There has been a need in this country to have some instrument to mobilise this finance and also to obtain loan funds from overseas. It is interesting to note that even when the overseas companies come to Australia to develop our resources, a great deal of the finance which is found comes from the loan market and not from subscribers. Consequently, it was necessary for us, if we were to assist our industries in acquiring equity in these developments, to have an instrument that was capable of borrowing overseas and assisting in maintaining Australian equity. We also believe, as does the Senate Select Committee on Foreign Ownership and Control to which Senator Byrne referred, that the AIDC should be broadened, particularly in the direction of obtaining more finance and also of being able to obtain it locally in the Australian market.

We find from the evidence presented to this Senate Committee that many of these overseas companies that were bringing funds into Australia to develop our resources were raising much of their money on the local market whereas the Australian Industry Development Corporation was able to raise only a certain amount in Australia. When we see the contents of the Bills presently before the Senate we realise that there are great dangers in what may be the purpose of this Corporation in the future. It is interesting to note that when the former Government set up the AIDC there was an expert board of directors to operate the Corporation and to give expert advice. These people included Mr Bunning, a business man from Western Australia, Mr Leonard, who is well known as the Manager of Ampol Petroleum Ltd, Sir George Fisher, who for many years was the Managing Director and Chairman of Directors of Mount Isa Mines Ltd, a most successful mining operation, Sir Colin Syme, formerly of the Broken Hill Pty Co. Ltd, Sir Charles McGrath of the Repco Company and chairman of some 20 other companies, and Sir John Dunlop of the Bank of New South Wales.

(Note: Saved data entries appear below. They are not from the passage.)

(* ===== verification/Columns.v ===== *)
(** Columns of the database as the repositories encode them: JSON, UUIDs and RFC 3339
    times, with what is assumed of [serde_json], [uuid] and [chrono]; and what the handlers of
    requests share. *)
From stdpp Require Import base list strings pretty.
From Stdlib Require Import ZArith Lia Ascii.
From S2P Require Import Prelude CoreTypes Sql.

(** The JSON text of a column. *)
Class JsonColumn (A : Type) := {
  to_json : A -> string;
  from_json : string -> result string A;
  json_readable : forall a, exists b, from_json (to_json a) = Ok b;
}.

(** Values without floating-point numbers come back as they were. *)
Class ExactColumn (A : Type) `{JsonColumn A} :=
  from_to_json : forall a : A, from_json (to_json a) = Ok a.

(** The times whose RFC 3339 text has a year of four digits. *)
Definition calendar (t : Z) : Prop :=
  (-62167219200 * 10 ^ 9 <= t < 253402300800 * 10 ^ 9)%Z.

#[export] Instance calendar_dec t : Decision (calendar t).
Proof. unfold calendar. solve_decision. Defined.

(** Optional times and [u32]s. *)
Definition opt_calendar (o : option Z) : Prop := match o with Some t => calendar t | None => True end.
Definition opt_u32 (o : option Z) : Prop := match o with Some t => u32_ok t | None => True end.

Lemma opt_u32_i32 o : opt_u32 o -> wrap_u32 <$> (wrap_i32 <$> o) = o.
Proof. destruct o; cbn; [|done]. intros H. by rewrite wrap_u32_i32. Qed.

(** Texts of identifiers and times, and [ORDER BY] on them. *)
Class Stamps := {
  st_order :: OrderBy;
  uuid_text : Uuid -> string;
  uuid_parse : string -> result string Uuid;
  uuid_roundtrip u : uuid_parse (uuid_text u) = Ok u;
  to_rfc3339 : Z -> string;
  parse_from_rfc3339 : string -> option Z;
  rfc3339_roundtrip t : calendar t -> parse_from_rfc3339 (to_rfc3339 t) = Some t;
  rfc3339_order t u : calendar t -> calendar u ->
    String.ltb (to_rfc3339 t) (to_rfc3339 u) = (t <? u)%Z;
}.

Lemma uuid_text_inj `{Stamps} u v : uuid_text u = uuid_text v -> u = v.
Proof. intros E. assert (Hu := uuid_roundtrip u). rewrite E, uuid_roundtrip in Hu. congruence. Qed.

(** [o.map(f).transpose()]. *)
Definition transpose {E A B} (f : A -> result E B) (o : option A) : result E (option B) :=
  match o with
  | Some a => match f a with Ok b => Ok (Some b) | Err e => Err e end
  | None => Ok None
  end.

Lemma bind_Ok {E A B} (m : result E A) (f : A -> result E B) b :
  m ≫= f = Ok b -> exists a, m = Ok a /\ f a = Ok b.
Proof. destruct m; cbn; [|done]. intros H. by exists a. Qed.

(** [rows.into_iter().map(try_from).collect()]. *)
Fixpoint collect {E A B} (f : A -> result E B) (l : list A) : result E (list B) :=
  match l with
  | [] => Ok []
  | a :: l => b ← f a; bs ← collect f l; Ok (b :: bs)
  end.

Lemma collect_Ok {E A B} (f : A -> result E B) l bs :
  collect f l = Ok bs <-> Forall2 (fun a b => f a = Ok b) l bs.
Proof.
  split.
  - revert bs. induction l as [|a l IH]; intros bs H; cbn in H; [injection H as <-; constructor|].
    destruct (f a) as [b|] eqn:Hf; cbn in H; [|done].
    destruct (collect f l) as [bs'|]; cbn in H; [|done]. injection H as <-. constructor; auto.
  - induction 1 as [|a b l bs Ha _ IH]; cbn; [done|]. by rewrite Ha; cbn; rewrite IH.
Qed.

Lemma collect_fmap {E A B C} (f : A -> result E B) (g : C -> A) (h : C -> B) (l : list C) :
  (forall c, c ∈ l -> f (g c) = Ok (h c)) -> collect f (g <$> l) = Ok (h <$> l).
Proof.
  induction l as [|c l IH]; intros H; cbn; [done|]. rewrite H by left. cbn.
  rewrite IH; [done|]. intros c' Hc'. apply H. by right.
Qed.

(** * Numbers as text *)

Definition digit_value (c : ascii) : option Z :=
  if is_ascii_digit c then Some (byte_of c - 48)%Z else None.

Fixpoint parse_digits (acc : Z) (s : string) : option Z :=
  match s with
  | EmptyString => Some acc
  | String c s =>
      d ← digit_value c;
      if (acc * 10 + d <? 2 ^ 32)%Z then parse_digits (acc * 10 + d) s else None
  end.

(** [str::parse::<u32>]. *)
Definition parse_u32 (s : string) : option Z :=
  let s := match strip_prefix "+" s with Some r => r | None => s end in
  match s with
  | EmptyString => None
  | _ => parse_digits 0 s
  end.

Lemma digit_value_char (d : N) : (d < 10)%N -> digit_value (pretty_N_char d) = Some (Z.of_N d).
Proof. intros H. destruct d as [|p]; [done|]. do 4 (destruct p as [p|p|]; try done). Qed.

Lemma parse_digits_pretty (n : N) s : (Z.of_N n < 2 ^ 32)%Z -> (0 < n)%N ->
  parse_digits 0 (pretty_N_go n s) = parse_digits (Z.of_N n) s.
Proof.
  revert s. induction (N.lt_wf_0 n) as [n _ IH]. intros s Hn Hp.
  rewrite pretty_N_go_step by done.
  assert (Hm := N.mod_lt n 10 ltac:(done)). assert (Hd := N.div_mod n 10 ltac:(done)).
  assert (E : forall a, Z.of_N a = Z.of_N (n `div` 10) ->
    parse_digits (Z.of_N a) (String (pretty_N_char (n `mod` 10)) s) = parse_digits (Z.of_N n) s).
  { intros a Ha. cbn [parse_digits]. rewrite digit_value_char by done. cbn [mbind option_bind].
    rewrite Ha. replace (Z.of_N (n `div` 10) * 10 + Z.of_N (n `mod` 10))%Z with (Z.of_N n) by lia.
    by rewrite (proj2 (Z.ltb_lt _ _) Hn). }
  destruct (decide (n `div` 10 = 0)%N) as [H0|H0].
  - rewrite H0, pretty_N_go_0. apply (E 0%N). by rewrite H0.
  - rewrite IH; [by apply E|by apply N.div_lt| |by apply N.neq_0_lt_0].
    apply Z.le_lt_trans with (Z.of_N n); [|done]. apply N2Z.inj_le, N.Div0.div_le_upper_bound. lia.
Qed.

Lemma pretty_N_go_head (n : N) s : (0 < n)%N ->
  exists c r, pretty_N_go n s = String c r /\ is_ascii_digit c = true.
Proof.
  revert s. induction (N.lt_wf_0 n) as [n _ IH]. intros s Hp. rewrite pretty_N_go_step by done.
  destruct (decide (n `div` 10 = 0)%N) as [->|H0].
  - rewrite pretty_N_go_0. eexists _, _. split; [done|].
    assert (H := digit_value_char (n `mod` 10) ltac:(apply N.mod_lt; done)).
    unfold digit_value in H. by destruct (is_ascii_digit _).
  - apply IH; [by apply N.div_lt|by apply N.neq_0_lt_0].
Qed.

Lemma parse_u32_pretty (z : Z) : u32_ok z -> parse_u32 (pretty (Z.to_N z)) = Some z.
Proof.
  intros [H0 H1]. unfold pretty, pretty_N. case_decide as Hz.
  - assert (z = 0%Z) as -> by lia. done.
  - assert (Hn : (0 < Z.to_N z)%N) by lia.
    destruct (pretty_N_go_head (Z.to_N z) "" Hn) as (c & r & E & Hc).
    unfold parse_u32. rewrite E. cbn [strip_prefix].
    destruct (bool_decide_reflect ("+"%char = c)) as [<-|]; [done|]. rewrite <- E.
    rewrite parse_digits_pretty by lia. cbn. f_equal. lia.
Qed.

(** * Handlers

    What the request handlers of the server share: how they end without an answer, and
    the clock and fresh identifiers of a request. *)

(** How a handler ends without an answer. *)
Inductive Failure (E : Type) := Failed (e : E) | Panicked.
Arguments Failed {E} e.
Arguments Panicked {E}.

Record HttpError := mkHttpError { he_status : Z; he_error : string; he_message : string }.

Definition http (status : Z) (error message : string) : HttpError :=
  mkHttpError status error message.

(** A value of the details of an audit entry. *)
Inductive Detail := D_Text (s : string) | D_Number (n : Z) | D_Null.

(** The values of [Utc::now] and of new identifiers during a request, numbered by
    the call. *)
Record Env := mkEnv { env_now : nat -> Z; env_uuid : nat -> Uuid }.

The expertise that these people were able to bring to this Corporation must have been very valuable. Of course, they were able to decide which enterprises were really risk enterprises and those enterprises that may be too risky to become involved in. Up to date I doubt whether the AIDC has had any real failures in any companies in which it has invested or for which it has been a vehicle in assisting Australian industry to mobilise equity. I certainly would not be so opposed to this Bill if I felt that the expertise that this kind of people can present was allowed to continue because certainly none of these men would be in favour of public or government control of industry. But I am afraid that the way in which the Australian Industry Development Corporation is now proposed to be set up, it could become an instrument of the Government to gain control of industries throughout this country. I believe that in those circumstances we must have a very good look at it.

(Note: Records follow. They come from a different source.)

(* ===== verification/Samples.v ===== *)
(** Stand-ins for packages, for concrete runs: texts of numbers that keep their order,
    columns of countable values, and a sort. *)
From stdpp Require Import base gmap list strings countable sorting.
From Stdlib Require Import ZArith Lia Ascii.
From S2P Require Import Prelude Text CoreTypes Effects Sql Columns.
Local Open Scope Z_scope.

(** * Numbers of a fixed width *)

Definition bit (b : bool) : ascii := if b then "1"%char else "0"%char.

Fixpoint bits (n : nat) (z : Z) : string :=
  match n with
  | O => ""
  | S n => String (bit (2 ^ Z.of_nat n <=? z)) (bits n (z mod 2 ^ Z.of_nat n))
  end.

Fixpoint bits_value (s : string) : Z :=
  match s with
  | EmptyString => 0
  | String c s => (if Ascii.eqb c "1" then 2 ^ Z.of_nat (String.length s) else 0) + bits_value s
  end.

Lemma bits_length n z : String.length (bits n z) = n.
Proof. revert z. induction n as [|n IH]; intros z; cbn; [done|]. by rewrite IH. Qed.

Lemma bits_roundtrip n z : 0 <= z < 2 ^ Z.of_nat n -> bits_value (bits n z) = z.
Proof.
  revert z. induction n as [|n IH]; intros z Hz; cbn [bits bits_value].
  - cbn in *. lia.
  - assert (Hpos : 0 < 2 ^ Z.of_nat n) by (apply Z.pow_pos_nonneg; lia).
    replace (Z.of_nat (S n)) with (Z.succ (Z.of_nat n)) in Hz by lia.
    rewrite Z.pow_succ_r in Hz by lia.
    rewrite IH by (apply Z.mod_pos_bound; lia). rewrite bits_length.
    destruct (Z.leb_spec (2 ^ Z.of_nat n) z) as [H|H]; cbn.
    + rewrite <- (Z.mod_unique z (2 ^ Z.of_nat n) 1 (z - 2 ^ Z.of_nat n)); lia.
    + rewrite Z.mod_small; lia.
Qed.

Lemma ltb_cons c a b : String.ltb (String c a) (String c b) = String.ltb a b.
Proof.
  unfold String.ltb. cbn. unfold Ascii.compare. by rewrite N.compare_refl.
Qed.

Lemma bits_order n x y : 0 <= x < 2 ^ Z.of_nat n -> 0 <= y < 2 ^ Z.of_nat n ->
  String.ltb (bits n x) (bits n y) = (x <? y).
Proof.
  revert x y. induction n as [|n IH]; intros x y Hx Hy; cbn [bits].
  - cbn in *. symmetry. apply Z.ltb_ge. lia.
  - assert (Hpos : 0 < 2 ^ Z.of_nat n) by (apply Z.pow_pos_nonneg; lia).
    replace (Z.of_nat (S n)) with (Z.succ (Z.of_nat n)) in Hx, Hy by lia.
    rewrite Z.pow_succ_r in Hx, Hy by lia.
    assert (Hmod : forall z, 0 <= z < 2 * 2 ^ Z.of_nat n -> 2 ^ Z.of_nat n <= z ->
      z mod 2 ^ Z.of_nat n = z - 2 ^ Z.of_nat n).
    { intros z Hz Hz'. symmetry. apply (Z.mod_unique _ _ 1); lia. }
    destruct (Z.leb_spec (2 ^ Z.of_nat n) x), (Z.leb_spec (2 ^ Z.of_nat n) y); cbn [bit].
    + rewrite ltb_cons, IH by (apply Z.mod_pos_bound; lia). rewrite !Hmod by lia.
      destruct (Z.ltb_spec x y), (Z.ltb_spec (x - 2 ^ Z.of_nat n) (y - 2 ^ Z.of_nat n)); lia.
    + cbn. symmetry. apply Z.ltb_ge. lia.
    + cbn. symmetry. apply Z.ltb_lt. lia.
    + rewrite ltb_cons, IH by (apply Z.mod_pos_bound; lia). by rewrite !Z.mod_small by lia.
Qed.

(** * Countable values *)

Fixpoint pos_text (p : positive) : string :=
  match p with
  | xH => ""
  | xO p => String "0" (pos_text p)
  | xI p => String "1" (pos_text p)
  end.

Fixpoint text_pos (s : string) : positive :=
  match s with
  | EmptyString => xH
  | String c s => if Ascii.eqb c "1" then xI (text_pos s) else xO (text_pos s)
  end.

Lemma pos_text_roundtrip p : text_pos (pos_text p) = p.
Proof. induction p as [p IH|p IH|]; cbn; [by rewrite IH..|done]. Qed.

Definition text_of `{Countable A} (a : A) : string := pos_text (encode a).
Definition of_text `{Countable A} (s : string) : result string A :=
  match decode (text_pos s) with Some a => Ok a | None => Err "text" end.

Lemma of_text_of `{Countable A} (a : A) : of_text (text_of a) = Ok a.
Proof. unfold of_text, text_of. by rewrite pos_text_roundtrip, decode_encode. Qed.

(** * Sorting *)

Section Sort.
Context {R : Type} (le : R -> R -> bool).
Context (total : forall a b, le a b = false -> le b a = true).
Context (trans : forall a b c, le a b = true -> le b c = true -> le a c = true).

Fixpoint insert_sorted_row (r : R) (l : list R) : list R :=
  match l with
  | [] => [r]
  | a :: l => if le r a then r :: a :: l else a :: insert_sorted_row r l
  end.

Definition sort_rows (l : list R) : list R := foldr insert_sorted_row [] l.

Lemma insert_sorted_perm r l : insert_sorted_row r l ≡ₚ r :: l.
Proof.
  induction l as [|a l IH]; cbn; [done|]. destruct (le r a); [done|]. rewrite IH.
  apply Permutation_swap.
Qed.

Lemma sort_rows_perm l : sort_rows l ≡ₚ l.
Proof. induction l as [|a l IH]; cbn; [done|]. by rewrite insert_sorted_perm, IH. Qed.

Lemma insert_sorted_sorted r l : StronglySorted (fun a b => le a b = true) l ->
  StronglySorted (fun a b => le a b = true) (insert_sorted_row r l).
Proof.
  induction 1 as [|a l Hl IH Ha]; cbn; [by repeat constructor|].
  destruct (le r a) eqn:E.
  - constructor; [by constructor|]. constructor; [done|].
    eapply Forall_impl; [exact Ha|]. intros b. by apply trans.
  - constructor; [done|]. rewrite insert_sorted_perm. constructor; [by apply total|done].
Qed.

Lemma sort_rows_sorted l : StronglySorted (fun a b => le a b = true) (sort_rows l).
Proof. induction l as [|a l IH]; cbn; [constructor|]. by apply insert_sorted_sorted. Qed.
End Sort.

Lemma ascii_compare_trans a b c :
  Ascii.compare a b <> Gt -> Ascii.compare b c <> Gt -> Ascii.compare a c <> Gt.
Proof. unfold Ascii.compare. rewrite !N.compare_le_iff. apply N.le_trans. Qed.

Lemma string_leb_compare a b : String.leb a b = true <-> String.compare a b <> Gt.
Proof. unfold String.leb. destruct (String.compare a b); split; done. Qed.

Lemma string_compare_trans a b c :
  String.compare a b <> Gt -> String.compare b c <> Gt -> String.compare a c <> Gt.
Proof.
  revert b c. induction a as [|x a IH]; intros [|y b] [|z c]; cbn; try done.
  destruct (Ascii.compare x y) eqn:E1; [|..|done]; destruct (Ascii.compare y z) eqn:E2; try done.
  - apply Ascii.compare_eq_iff in E1 as ->. rewrite E2. apply IH.
  - apply Ascii.compare_eq_iff in E1 as ->. by rewrite E2.
  - apply Ascii.compare_eq_iff in E2 as ->. by rewrite E1.
  - intros _ _. assert (Ascii.compare x z = Lt) as ->; [|done]. unfold Ascii.compare in *.
    rewrite N.compare_lt_iff in *. lia.
Qed.

Lemma string_leb_trans a b c :
  String.leb a b = true -> String.leb b c = true -> String.leb a c = true.
Proof. rewrite !string_leb_compare. apply string_compare_trans. Qed.

Lemma string_leb_total a b : String.leb a b = false -> String.leb b a = true.
Proof. unfold String.leb. rewrite (String.compare_antisym a b). by destruct (String.compare b a). Qed.

(** [ORDER BY] by insertion. *)
#[refine] Definition sample_order : OrderBy := {|
  order_by R desc key l :=
    sort_rows (fun a b => String.leb (if desc : bool then key b else key a)
                            (if desc then key a else key b)) l;
|}.
Proof.
  - intros R desc key l. apply sort_rows_perm.
  - intros R desc key l. apply sort_rows_sorted.
    + intros a b. destruct desc; apply string_leb_total.
    + intros a b c. destruct desc; [intros H1 H2; by eapply string_leb_trans|].
      intros H1 H2. by eapply string_leb_trans.
Defined.

(** * Columns *)

Section Columns.
Context `{Countable A} {B : Type} (f : B -> A) (g : A -> B) (E : forall b, g (f b) = b).
#[refine] Definition column_of : JsonColumn B := {|
  to_json b := text_of (f b);
  from_json s := match of_text s with Ok a => Ok (g a) | Err e => Err e end;
|}.
Proof. intros b. exists b. by rewrite of_text_of, E. Defined.
Lemma column_exact : @ExactColumn B column_of.
Proof. intros b. cbn. by rewrite of_text_of, E. Qed.
End Columns.

(** Times of the calendar start at zero. *)
Definition epoch : Z := 62167219200 * 10 ^ 9.

Definition time_text (t : Z) : string := bits 69 ((t + epoch) mod 2 ^ 69).
Definition time_of (s : string) : option Z :=
  if (String.length s =? 69)%nat then Some (bits_value s - epoch) else None.

Lemma calendar_bits t : calendar t -> 0 <= t + epoch < 2 ^ Z.of_nat 69.
Proof. unfold calendar, epoch. intros H. split; [lia|]. change (2 ^ Z.of_nat 69) with 590295810358705651712. lia. Qed.

Lemma time_text_inv t : calendar t -> time_of (time_text t) = Some t.
Proof.
  intros H%calendar_bits. unfold time_of, time_text. rewrite bits_length, Nat.eqb_refl.
  rewrite Z.mod_small by exact H. rewrite bits_roundtrip by exact H. f_equal. lia.
Qed.

Lemma time_text_order t u : calendar t -> calendar u ->
  String.ltb (time_text t) (time_text u) = (t <? u).
Proof.
  intros Ht%calendar_bits Hu%calendar_bits. unfold time_text.
  rewrite !Z.mod_small by (exact Ht || exact Hu). rewrite bits_order by (exact Ht || exact Hu).
  destruct (Z.ltb_spec t u), (Z.ltb_spec (t + epoch) (u + epoch)); lia.
Qed.

#[refine] Definition sample_stamps : Stamps := {|
  st_order := sample_order;
  uuid_text u := text_of u;
  uuid_parse s := of_text s;
  to_rfc3339 := time_text;
  parse_from_rfc3339 := time_of;
  rfc3339_roundtrip := time_text_inv;
  rfc3339_order := time_text_order;
|}.
Proof. intros u. apply of_text_of. Defined.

I am very interested to know how the Corporation will obtain its finance. I am under the impression that perhaps some of our finance companies, the merchant banks and the life assurance offices will be forced to put some of their money into the AIDC and that it, having advantages in taxation in other ways, will be able to operate most advantageously in competition with these companies. I do not think that that is good for the financial structure of this country because where we have a number of companies at the moment operating in competition we could reach a situation in which we have one great government monopoly. I have talked to members of the Liberal Party. We all agree that the sensible thing to do is to follow the lead of the Australian Democratic Labor Party in the amendment that it proposes to move and to let the Senate Select Committee on Foreign Ownership and Control have a really good look at this matter. It can bring in expert advice and it can allow people with an interest in this field to come before the Committee and explain to it the areas in which they have fears or to express the thoughts they wish to advance. So the Australian Country Party and the Liberal Party will support the amendment. As I am a member of the Senate Select Committee on Foreign Ownership and Control, I feel that I have said enough at this time. When the matter comes before the Senate again I will then be in a position to know how my Party will act and how the Opposition will act.